As funny as the writing is, the appealing art sells the series really well too, paring the visual information of the characters down to an almost minimalistic level. Everyone sports solid black circles for eyes and chunks of black shapes for hair, with most of the students distinguishable through their silhouettes, even though they all wear the same uniform. Background art alternates between detailed and spare, and various examples are often illustrated by tiny figures, almost like diagrams. It almost seems like Kumeta could limit things to simple text, which might be why he uses the regular page layout (which seems to be a manga-only phenomenon) in which the full figure of a character stands alongside the panels, sometimes even blocking panels from being visible and often making for an awkward reading order. Since Kumeta is mostly interested in his characters spouting verbal jokes, he seems to go back to this layout again and again, using it on nearly half of the book's pages. He does do interesting things with it on occasion, having characters sit or lean on the panels, but on the whole, it's one of those things that can be a distraction rather than an aid to enjoyment.

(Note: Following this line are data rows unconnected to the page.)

(** C20: Map Local serves only files below the mapped target.  Whatever the request
    path is, the bytes served are the contents of a canonical path (no symbolic
    link left to follow) that has the canonical target as a prefix; before
    links are resolved, the path is the target followed by exactly the named
    segments of the request, [.] and [..] dropped. *)
Theorem local_map_confined r rule resp shown :
  fs_laws → apply_local_map_rule r rule = Ok (resp, shown) →
  (∃ root q, canonicalize (map_target_value rule) = Ok root ∧ canonicalize q = Ok q ∧
     components root `prefix_of` components q ∧ read q = Ok (response_body resp) ∧
     shown = display q ∧ status_code resp = 200) ∧
  ∀ root rel, root ≠ [] → sanitize_request_path (url_path (url r)) = Some rel → rel ≠ [] →
    components (push root rel) =
      components root ++ map Normal (List.filter names_something (split slash (url_path (url r)))).
Proof.
  intros [Hidem Hfile] Ha. split.
  - unfold apply_local_map_rule in Ha.
    destruct (canonicalize (map_target_value rule)) as [root|] eqn:Hc; [|done].
    pose proof (Hidem _ _ Hc) as Hroot. destruct (is_file root).
    { unfold with_display in Ha. destruct (build_local_file_response root) as [resp'|] eqn:Hb; [|done].
      apply read_response in Hb as [Hr Hst]. injection Ha as -> <-. exists root, root. by split_and!. }
    destruct (if is_dir root then _ else _) as [q|] eqn:Hq; cbn [rbind] in Ha; [|done].
    destruct (is_file q) eqn:Hf; [|done]. unfold with_display in Ha.
    destruct (build_local_file_response q) as [resp'|] eqn:Hb; [|done].
    apply read_response in Hb as [Hr Hst]. injection Ha as -> <-. exists root, q. split_and!; try done.
    + destruct (is_dir root); [|by injection Hq as <-].
      apply resolve_local_path_within in Hq as [_ [p Hp]].
      destruct (canonicalize p) as [p'|] eqn:Hcp; cbn in Hp; subst q; [by eapply Hidem|].
      destruct (Hfile _ Hf) as [q' Hq']. congruence.
    + destruct (is_dir root); [|by injection Hq as <-]. by apply resolve_local_path_within in Hq as [? _].
  - intros root rel Hne Hs _. apply sanitize_spec in Hs as (Hc & Hr & _).
    rewrite components_push; [by rewrite Hc|done..|rewrite Hc; apply normal_all].
Qed.
End LocalProperties.

(** ** Lemmas: Map Remote *)

(** The non-empty segments of a URL path. *)
Definition path_segments (p : str) : list str :=
  List.filter (fun w => negb (bool_decide (w = []))) (split slash p).

Lemma path_segments_app a b : path_segments (a ++ slash :: b) = path_segments a ++ path_segments b.
Proof. unfold path_segments. by rewrite split_app_sep, List.filter_app. Qed.

Lemma path_segments_slash b : path_segments (slash :: b) = path_segments b.
Proof. apply (path_segments_app []). Qed.

Lemma path_segments_trim_start p : path_segments (trim_start_matches slash p) = path_segments p.
Proof. apply split_trim_start. Qed.

Lemma path_segments_trim_end p : path_segments (trim_end_matches slash p) = path_segments p.
Proof.
  induction p as [|b p IH] using rev_ind; [done|]. destruct (decide (b = slash)) as [->|Hb].
  - rewrite trim_end_matches_same, IH, path_segments_app. cbn. by rewrite app_nil_r.
  - by rewrite trim_end_matches_other.
Qed.
(* ===== verification/Breakpoints.v ===== *)
(** * Breakpoints: pending interceptions (proxy-core/src/breakpoints.rs)

    The manager's two maps and the [oneshot] channels its entries own (a store,
    since the waiting task holds the other end). *)

From S2P Require Import Prelude Str Patterns HttpIo.

(** ** Definitions *)

Inductive BreakpointStage := Request | Response.

#[export] Instance BreakpointStage_eq_dec : EqDecision BreakpointStage.
Proof. solve_decision. Defined.

Inductive BreakpointActionKind := Forward | Drop | Mock.

#[export] Instance BreakpointActionKind_eq_dec : EqDecision BreakpointActionKind.
Proof. solve_decision. Defined.

Record MockResponse := {
  mock_status_code : Z;
  mock_headers : list ProxyHeaderEntry;
  mock_body_base64 : option str
}.

Record BreakpointResolution := {
  res_session_id : str;
  res_action : BreakpointActionKind;
  res_mock : option MockResponse;
  res_request_headers : option (list ProxyHeaderEntry);
  res_request_query_params : option (list ProxyHeaderEntry);
  res_request_body_base64 : option str;
  res_response_status_code : option Z;
  res_response_headers : option (list ProxyHeaderEntry);
  res_response_body_base64 : option str
}.

Record BreakpointRule := {
  bp_id : str;
  bp_enabled : bool;
  bp_url_pattern : str;
  bp_methods : list str;
  bp_stage : BreakpointStage;
  bp_match_type : option str
}.

Inductive BreakpointReleaseReason := Timeout | SenderDropped.

(** The resolution that passes the traffic through unmodified. *)
Definition forward_resolution (session_id : str) : BreakpointResolution :=
  {| res_session_id := session_id; res_action := Forward; res_mock := None;
     res_request_headers := None; res_request_query_params := None;
     res_request_body_base64 := None; res_response_status_code := None;
     res_response_headers := None; res_response_body_base64 := None |}.

(** A [oneshot] channel as its receiver sees it. *)
Inductive Chan :=
  | Waiting                           (* the sender is alive *)
  | Sent (r : BreakpointResolution)   (* a value was sent *)
  | Gone.                             (* the sender was dropped *)

Record PendingBreakpoint := { pb_rule_id : str; pb_sender : Z }.
(** the status and the headers of a response head survive printing and
    parsing, the headers in order with their values. *)
Theorem response_head_round_trip code reason hs :
  0 <= code <= u16_max → (10 ∉ reason) → Forall header_line_ok hs →
  parse_upstream_response_head (print_head (lit "HTTP/1.1 " ++ show code ++ lit " " ++ reason) hs) = (code, hs).
Proof.
  intros Hc Hr Hhs.
  assert (10 ∉ lit "HTTP/1.1 " ++ show code ++ lit " " ++ reason) as Hst.
  { rewrite !elem_of_app. intros [H1|[H1|[H1|?]]]; [| by apply show_clean in H1; lia | | done];
      not_in_literal H1. }
  rewrite (surjective_pairing (parse_upstream_response_head _)), parse_print_head by done. f_equal.
  unfold parse_upstream_response_head, print_head. rewrite lines_cons by done. cbn [fst].
  rewrite status_line_code by done. by rewrite parse_uint_show.
Qed.
End UpgradeProperties.

(** ** Samples *)

Definition ws_request : @ParsedProxyRequest list_headers demo_urls :=
  {| body := []; client_address := None;
     headers := [(lit "sec-websocket-key", lit "key"); (lit "host", lit "old"); (lit "upgrade", lit "websocket");
                 (lit "sec-websocket-extensions", lit "permessage-deflate")] : @HeaderMap list_headers;
     host := lit "h"; method := lit "GET"; path := lit "/chat"; protocol := lit "http"; query_params := [];
     raw_request := []; request_headers := []; request_id := lit "1";
     url := (lit "/chat", None) : @Url demo_urls; tls_cipher_suite := None; tls_protocol := None |}.

Definition ws_reply (accept : str) : list (str * str) :=
  [(lit "Upgrade", lit "websocket"); (lit "Connection", lit "Upgrade"); (lit "Sec-WebSocket-Accept", accept);
   (lit "Sec-WebSocket-Extensions", lit "permessage-deflate")].

Definition ws_net (accept : str) : UpgradeNet :=
  {| net_dial := fun _ _ _ => Ok tt; net_server_name := fun _ => Ok tt; net_tls := fun _ _ => Ok tt;
     net_write := fun _ => Ok tt;
     net_upstream := [Data (print_head (lit "HTTP/1.1 101 Switching Protocols") (ws_reply accept) ++ [129; 1; 65])];
     net_elapsed := false |}.

Definition ws_context : UpgradeContext :=
  {| ctx_mode := PlainHttp; ctx_verify_upstream_tls := false; ctx_tls_verify_hosts := [] |}.

Definition empty_registry : Registry := {| connections := ∅; channels := ∅ |}.

Definition run_upgrade (accept : str) : option (@UpgradeOutcome list_headers) :=
  @handle_ws_upgrade_via_hyper list_headers demo_urls id id (fun _ => None) id empty_registry 3
    100 (ws_net accept) ws_context ws_request None (lit "s") 7.
Definition sink_inv (k : MatchSink) (T : nat) : Prop :=
  if limited k then
    (MAX_TEXT_QUERY_HITS < length all)%nat ∧ matches k = map (hit_of text ctx) (take MAX_TEXT_QUERY_HITS all)
  else window_ok k T ∧ progress (next_search_from k) (matches k).

Lemma slack_eq : uadd ctx MATCH_SLACK_BYTES = (ctx + MATCH_SLACK_BYTES)%nat.
Proof. apply uadd_eq. unfold usize_max, u64_max, MATCH_SLACK_BYTES. lia. Qed.

Lemma retention_eq k T : window_ok k T → retention k = (ctx + MATCH_SLACK_BYTES)%nat.
Proof.
  intros Hk. unfold retention. rewrite (w_ctx _ _ Hk), slack_eq. unfold SEARCH_WINDOW_BYTES, MATCH_SLACK_BYTES. lia.
Qed.

Lemma sink_floor_low k i : (Nat.min i (total_len k) <= buffer_start k)%nat → sink_floor k i = buffer_start k.
Proof. intros Hi. unfold sink_floor. rewrite (proj2 (Nat.sub_0_le _ _)) by lia. cbn [floor_at]. lia. Qed.

Lemma trim_ok k T :
  window_ok k T →
  ∃ k', trim_sink k = Some k' ∧ window_ok k' T ∧ next_search_from k' = next_search_from k ∧
    matches k' = matches k ∧ limited k' = limited k.
Proof.
  intros Hk. pose proof Hk as []. unfold trim_sink. rewrite w_ctx0, slack_eq.
  set (at_ := (next_search_from k - (ctx + MATCH_SLACK_BYTES))%nat).
  destruct (le_lt_dec at_ (buffer_start k)) as [Hle|Hgt].
  { rewrite sink_floor_low by lia. rewrite Nat.ltb_irrefl. by exists k. }
  rewrite (window_sink_floor k T at_) by (done || lia). pose proof (floor_at_le text at_) as Hf.
  destruct (Nat.ltb_spec (buffer_start k) (floor_at text at_)) as [Hlt|]; [|by exists k].
  pose proof (floor_at_boundary text at_ text_valid) as Hb.
  assert (at_boundary (buffer k) (floor_at text at_ - buffer_start k) = true) as ->.
  { rewrite w_buffer0, at_boundary_slice by (done || lia). rewrite <- Hb. f_equal. lia. }
  eexists. split; [reflexivity|]. split; [|done]. split; cbn; try done; [lia|].
  rewrite w_buffer0. unfold slice. rewrite skipn_firstn_comm, drop_drop. f_equal; [lia|f_equal; lia].
Qed.

(** The window a scan searches: from the next position to [se], past [safe_end]. *)
Lemma search_window k T safe_end :
  window_ok k T → (next_search_from k < safe_end <= T)%nat →
  ∃ se,
    Nat.min (sink_ceil k (Nat.min (uadd safe_end (max_match_bytes k)) T) - buffer_start k) (length (buffer k))
      = (se - buffer_start k)%nat ∧
    (safe_end <= Nat.min (safe_end + (4 * length query + 64)) T <= se)%nat ∧ (se <= T)%nat ∧
    at_boundary text se = true ∧
    str_slice (buffer k) (next_search_from k - buffer_start k) (se - buffer_start k)
      = Some (slice (next_search_from k) se text).
Proof.
  intros Hk Hs. pose proof Hk as []. pose proof (at_boundary_le _ _ w_end0) as HT.
  rewrite w_max0, uadd_text by (unfold len in query_short; lia).
  set (reach := Nat.min (safe_end + (4 * length query + 64)) T).
  destruct (ceil_at_bounds text T reach ltac:(lia) w_end0) as [Hse1 Hse2].
  exists (ceil_at text reach). rewrite (window_sink_ceil k T reach) by (done || lia).
  set (se := ceil_at text reach) in *.
  assert (length (buffer k) = (T - buffer_start k)%nat) as -> by (rewrite w_buffer0; apply length_slice; lia).
  split_and!; [lia|lia|lia|lia|done|].
  rewrite w_buffer0, str_slice_eq, slice_slice by (lia || rewrite at_boundary_slice by (done || lia);
    rewrite Nat.add_comm, Nat.sub_add by lia; done). f_equal. f_equal; lia.
Qed.

(** The end of a scan that moves the search position. *)
Lemma advance_ok k T next hits :
  window_ok k T → (next_search_from k <= next <= T)%nat → at_boundary text next = true → progress next hits →
  ∃ k', trim_sink (with_window (with_hits k hits false) (buffer k) (buffer_start k)
                     (Nat.max (next_search_from k) next) T) = Some k' ∧
    sink_inv k' T ∧ matches k' = hits.
Proof.
  intros Hk Hn Hb Hp. rewrite Nat.max_r by lia. set (k1 := with_window _ _ _ _ _).
  destruct (trim_ok k1 T) as (k' & -> & Hk' & Hnx & Hm & Hl).
  { destruct Hk. unfold k1. split; cbn; try done; lia. }
  exists k'. split; [done|]. unfold sink_inv. by rewrite Hl, Hnx, Hm.
Qed.

Lemma scan_ok flush k T :
  sink_inv k T → (flush = true → T = length text) →
  ∃ k', scan flush k = Some k' ∧ sink_inv k' T ∧
    (flush = true → limited k' = false → progress (length text) (matches k')).
Proof.
  unfold sink_inv at 1. unfold scan. destruct (limited k) eqn:Hlim.
  { intros Hinv _. eexists. split; [done|]. unfold sink_inv. cbn. rewrite Hlim. done. }
  intros [Hk Hp] Hfl. pose proof Hk as []. rewrite (retention_eq _ _ Hk), w_total0.
  set (safe0 := if flush then T else (T - (ctx + MATCH_SLACK_BYTES))%nat).
  assert (safe0 <= T)%nat as Hs0 by (unfold safe0; destruct flush; lia).
  assert (flush = true → floor_at text safe0 = length text) as Hsafe.
  { intros Hf. unfold safe0. rewrite Hf, <- (Hfl Hf). by apply floor_at_fix. }
  destruct (Nat.leb_spec (sink_floor k safe0) (next_search_from k)) as [Hle|Hgt].
  { exists k. split; [done|]. split; [unfold sink_inv; by rewrite Hlim|]. intros Hf _. specialize (Hsafe Hf). specialize (Hfl Hf).
    unfold safe0 in *. rewrite Hf in *. rewrite (window_sink_floor k T), Hsafe in Hle by (done || lia).
    by replace (length text) with (next_search_from k) by lia. }
  assert (buffer_start k <= safe0)%nat as Hbs.
  { destruct (le_lt_dec (buffer_start k) safe0); [done|]. rewrite sink_floor_low in Hgt by lia. lia. }
  rewrite (window_sink_floor k T) in Hgt |- * by (done || lia).
  pose proof (floor_at_le text safe0) as Hfle. pose proof (floor_at_boundary text safe0 text_valid) as Hfb.
  set (safe_end := floor_at text safe0) in *. rewrite Nat.max_l by lia.
  destruct (Nat.leb_spec safe_end (next_search_from k)); [lia|].
  destruct (search_window k T safe_end Hk ltac:(lia)) as (se & -> & Hse1 & Hse2 & Hse & ->).
  destruct (Nat.leb_spec (se - buffer_start k) (next_search_from k - buffer_start k)); [lia|].
  destruct (scan_loop_ok k T Hk flush safe_end se Hse Hfb) with
    (found := find_iter (sk_query k) (slice (next_search_from k) se text)) (p := 0%nat) (hits := matches k)
    as (e & adv & hits & Hloop & Hpost); rewrite ?Nat.add_0_r in *; try done; try lia.
  { intros x y Hx Hm. destruct (match_bounds _ _ _ _ query_ne Hm) as [? ?]. unfold len in query_short.
    destruct flush; [specialize (Hfl eq_refl)|]; unfold MATCH_SLACK_BYTES in *; subst safe0; lia. }
  { rewrite w_query0. apply find_iter_spec; [done|done| |done]. apply utf8_slice; try done; lia. }
  rewrite Hloop. destruct e; cbn [scan_post] in Hpost.
  - destruct (advance_ok k T safe_end hits) as (k' & -> & Hk' & Hm); [done|lia|done|done|].
    exists k'. rewrite Hm. split_and!; [done|done|]. intros Hf _. by rewrite <- Hsafe.
  - destruct Hpost as (-> & Hadv & Hab & Hprog).
    destruct (advance_ok k T adv hits) as (k' & -> & Hk' & Hm); [done|lia|done|done|]. by exists k'.
  - eexists. split; [reflexivity|]. unfold sink_inv. cbn. done.
Qed.

(** ** Writing pieces *)

Lemma write_ok k piece T :
  sink_inv k T → (T + length piece <= length text)%nat → piece = slice T (T + length piece) text →
  at_boundary text (T + length piece) = true →
  ∃ k', write_str piece k = Some k' ∧ sink_inv k' (T + length piece).
Proof.
  intros Hinv Hl Hp Hb. unfold write_str. destruct piece as [|x piece].
  { exists k. rewrite Nat.add_0_r. done. }
  set (p := x :: piece) in *. unfold sink_inv in Hinv. cbn [limited with_window]. clearbody p.
  destruct (limited k) eqn:Hlim.
  { eexists. split; [reflexivity|]. unfold sink_inv. cbn. by rewrite Hlim. }
  destruct Hinv as [[] Hprog].
  assert (uadd T (length p) = (T + length p)%nat) as Hadd.
  { apply uadd_eq. unfold len in text_fits. unfold usize_max, u64_max. lia. }
  rewrite w_total0, Hadd. set (k1 := with_window _ _ _ _ _).
  assert (sink_inv k1 (T + length p)) as Hk1.
  { unfold sink_inv, k1. cbn. rewrite Hlim. split; [|done]. split; cbn; try done; [lia|].
    rewrite w_buffer0, Hp at 1. unfold slice. rewrite (Nat.add_comm T), Nat.add_sub.
    replace (drop T text) with (drop (T - buffer_start k) (drop (buffer_start k) text)) by (rewrite drop_drop; f_equal; lia).
    rewrite take_take_drop. f_equal. lia. }
  destruct (_ <=? _)%nat; [|by exists k1].
  destruct (scan_ok false k1 _ Hk1) as (k' & Hs & Hk' & _); [done|]. by exists k'.
Qed.

Lemma write_pieces_ok pieces : ∀ k pre,
  Forall (fun p => utf8_valid p = true) pieces → text = pre ++ concat pieces → sink_inv k (length pre) →
  ∃ k', write_pieces pieces k = Some k' ∧ sink_inv k' (length text).
Proof.
  induction pieces as [|p pieces IH]; intros k pre Hv Ht Hk; cbn [write_pieces concat] in *.
  - exists k. split; [done|]. by rewrite Ht, app_nil_r.
  - apply Forall_cons in Hv as [Hp Hv].
    assert (utf8_valid (concat pieces) = true) as Hc.
    { clear -Hv. induction Hv; [done|]. cbn [concat]. by apply utf8_valid_app. }
    assert (text = (pre ++ p) ++ concat pieces) as Ht' by (by rewrite <- app_assoc).
    destruct (write_ok k p (length pre)) as (k1 & -> & Hk1); [done| | | |].
    + rewrite Ht, !length_app. lia.
    + rewrite Ht. unfold slice. rewrite drop_app_length, (Nat.add_comm (length pre)), Nat.add_sub, take_app_length. done.
    + rewrite Ht', <- length_app. by apply boundary_between.
    + cbn [mbind option_bind]. apply (IH k1 (pre ++ p)); [done|done|]. by rewrite length_app.
Qed.

Lemma finished_ok k T :
  sink_inv k T → (limited k = false → progress (length text) (matches k)) →
  text_hits text ctx all [] = Some (matches k, limited k).
Proof.
  intros Hinv Hprog. rewrite text_hits_eq by (eauto using iter_forall || (unfold MAX_TEXT_QUERY_HITS; cbn; lia)).
  cbn [length app]. rewrite Nat.sub_0_r. unfold sink_inv in Hinv. destruct (limited k).
  - destruct Hinv as [Hl ->]. by rewrite (proj2 (Nat.ltb_lt _ _) Hl).
  - destruct (Hprog eq_refl) as (ds & rest & Hall & Hi & -> & Hl).
    assert (rest = []) as ->.
    { inversion Hi as [|? a b ? Ha Hm]; [done|]. destruct (match_bounds _ _ _ _ query_ne Hm). lia. }
    rewrite app_nil_r in Hall. rewrite Hall, take_ge by done.
    by rewrite (proj2 (Nat.ltb_ge _ _) Hl).
Qed.

End Stream.

(** ** The theorem *)

Lemma validated_query raw query :
  validate_text_query (Some raw) = Ok (Some query) → utf8_valid query = true →
  query ≠ [] ∧ len query <= 1024.
Proof.
  cbn [validate_text_query]. case_bool_decide as Hn; [done|].
  destruct (Nat.ltb_spec 256 (chars_count (trim raw))) as [|Hc]; [done|]. intros Hq Hv.
  assert (trim raw = query) as <- by congruence. split; [done|].
  pose proof (valid_chars_bound _ Hv). unfold len. lia.
Qed.

Lemma clamp_context_small requested : Z.of_nat (clamp_context requested) <= 1024.
Proof. unfold clamp_context, MAX_CONTEXT_BYTES. lia. Qed.

Lemma search_pieces_exact `{Matcher} (query : str) (ctx : nat) (pieces : list str) :
  query ≠ [] → len query <= 1024 → Z.of_nat ctx <= 1024 → utf8_valid query = true → build query = Ok tt →
  Forall (fun p => utf8_valid p = true) pieces → len (concat pieces) <= 2 ^ 63 →
  ∃ start k,
    new_sink query ctx = Ok start ∧ search_pieces pieces start = Some k ∧
    text_matches (concat pieces) query ctx = Some (matches k, limited k).
Proof.
  intros Hne Hshort Hctx Hqv Hb Hps Hlen.
  assert (utf8_valid (concat pieces) = true) as Hv.
  { clear -Hps. induction Hps; [done|]. cbn [concat]. by apply utf8_valid_app. }
  pose proof (find_iter_spec query _ Hne Hqv Hv Hb) as Hall.
  unfold new_sink, text_matches, search_pieces. rewrite Hb. eexists.
  destruct (write_pieces_ok query (concat pieces) ctx Hne Hshort Hctx Hlen Hv Hqv Hb _ Hall pieces
    {| sk_query := query; context_bytes := ctx; max_match_bytes := uadd (umul (length query) 4) 64;
       buffer := []; buffer_start := 0; next_search_from := 0; total_len := 0; matches := []; limited := false |} [])
    as (k1 & Hw & Hk1); [done|done| |].
  { unfold sink_inv. cbn. split.
    - split; cbn; try done; try (by apply valid_boundary_0).
      unfold len in Hshort. unfold uadd, umul, usize_max, u64_max. lia.
    - exists [], (find_iter query (concat pieces)). split_and!; try done. cbn. unfold MAX_TEXT_QUERY_HITS. lia. }
  destruct (scan_ok query (concat pieces) ctx Hne Hshort Hctx Hlen Hv Hqv Hb _ Hall true k1 _ Hk1)
    as (k & Hs & Hk & Hfin); [done|].
  exists k. split; [done|]. rewrite Hw. cbn [mbind option_bind]. split; [done|].
  by eapply finished_ok; eauto.
Qed.

(** C25: For every query the tool accepts, every requested context and every way the
    redacted text is cut into pieces, the streaming search panics nowhere and
    reports exactly the hits (offsets, snippets, matched texts) and the limit flag
    of the search in the whole text. *)
Theorem stream_search_exact `{Matcher} (raw query : str) (requested : option nat) (pieces : list str) :
  validate_text_query (Some raw) = Ok (Some query) → utf8_valid query = true → build query = Ok tt →
  Forall (fun p => utf8_valid p = true) pieces → len (concat pieces) <= 2 ^ 63 →
  ∃ start k,
    new_sink query (clamp_context requested) = Ok start ∧
    search_pieces pieces start = Some k ∧
    text_matches (concat pieces) query (clamp_context requested) = Some (matches k, limited k).
Proof.
  intros Hraw Hqv Hb Hps Hlen. destruct (validated_query _ _ Hraw Hqv) as [Hne Hshort].
  apply search_pieces_exact; auto using clamp_context_small.
Qed.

And then there's the other aspect of the series which always gets commented on: the constant barrage of cultural references and untranslateable jokes. Previous volumes of the series, which were published by Del Rey, featured copious (yet far from exhaustive) endnotes explaining many of these, especially the various celebrities and politicians that Kumeta mentions or the song lyrics he references in his chapter titles. This Kodansha-published volume doesn't come anywhere near that level of explanation, sticking mostly to references that directly affect the plot or characters, explaining only what is absolutely necessary to understand what is going on. It's a shame, since that on its own probably cuts the number of comprehensible jokes in half, making most of the lists of examples into gibberish. The level of care that had gone into the series previously was palpable (but maybe just not very cost-effective, since it must have been a ton of work), but while it's not quite as excellent as it once was, the series is still pretty damn hilarious, like little else on the shelves. More, please.